Pancreatic cancer is notoriously resistant to immunotherapy, primarily due to inadequate antigen presentation and the exclusion of immunogenic cells from the tumor microenvironment. Strategies to enhance antigen presentation and promote the infiltration of cytotoxic CD8+ T cells may improve the efficacy of immunotherapy in pancreatic cancer. In this study, we show that ADAR1 is overexpressed in pancreatic cancer, and higher ADAR1 expression correlates with poorer survival outcomes in patients. Depletion of ADAR1 in tumor cells leads to an accumulation of endogenous double-stranded RNA (dsRNA), which triggers the MDA5-mediated type I interferon (IFN) response and results in excessive IFNß production. Tumor-derived IFNß then promotes the recruitment and activation of cDC1s, thereby enhancing CD8+ T cell infiltration and activation, and ultimately sensitizing pancreatic cancer to CD8+ T cell-based immunotherapy. These findings suggest that combining ADAR1 inhibition with immunotherapy may offer a promising therapeutic strategy for pancreatic cancer. Overall design: For RNA-seq analysis of FC1199 cells, control, Adar1-null or ADAR1/STAT1 DKO FC1199 cells were stimulated with IFN? (10 ng/ml, Peprotech) for 24 hours. RNA was extracted from cell pellets using Trizol (Takara).
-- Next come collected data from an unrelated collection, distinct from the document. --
(** [Display]: what [to_string] of the two errors that a report prints is. *)
Definition hash_mismatch_text (expected actual : rstring) : rstring :=
  str "snapshot hash mismatch: expected=" ++ expected ++ str ", actual=" ++ actual.
Definition invalid_policy_text (reason : rstring) : rstring := str "invalid policy: " ++ reason.

(** ** Identifiers *)

(** [str::to_ascii_lowercase] *)
Definition to_ascii_lowercase (s : rstring) : rstring := (fun c => if (65 <=? c) && (c <=? 90) then c + 32 else c) <$> s.

(** [char::is_control]: general category Cc. *)
Definition is_control (c : Z) : bool := ((0 <=? c) && (c <=? 31)) || ((127 <=? c) && (c <=? 159)).

Definition contains_non_canonical_id_chars (raw : rstring) : bool := existsb (fun c => is_whitespace c || is_control c) raw.

Definition validate_canonical_source_id (raw : rstring) : OResult rstring :=
  let canonical := to_ascii_lowercase (trim raw) in
  _ ← fail_if (is_empty canonical) EmptySourceId;
  _ ← fail_if ((raw <>? canonical) || contains_non_canonical_id_chars raw) (NonCanonicalSourceId raw canonical);
  Ok canonical.

Definition validate_canonical_feed_id (raw : rstring) : OResult rstring :=
  let canonical := to_ascii_lowercase (trim raw) in
  _ ← fail_if (is_empty canonical) EmptyFeedId;
  _ ← fail_if ((raw <>? canonical) || contains_non_canonical_id_chars raw) (NonCanonicalFeedId raw canonical);
  Ok canonical.

(** [OracleSourceId::parse]; a source identifier is the string it wraps. *)
Definition source_parse (raw : rstring) : OResult rstring := validate_canonical_source_id raw.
Poly(A) RNA was isolated from 1 µg of total RNA to generate cDNA libraries following the TruSeq™ RNA Sample Prep Kit protocol. The libraries were then sequenced using the Illumina NovaSeq 6000 platform. For RNA-seq data analysis, paired-end clean reads were aligned to the mouse reference genome (GRCm39) using Hisat2. Aligned reads were quantified for mRNA expression using featureCounts. Differential expression analysis and data normalization were performed with DESeq2.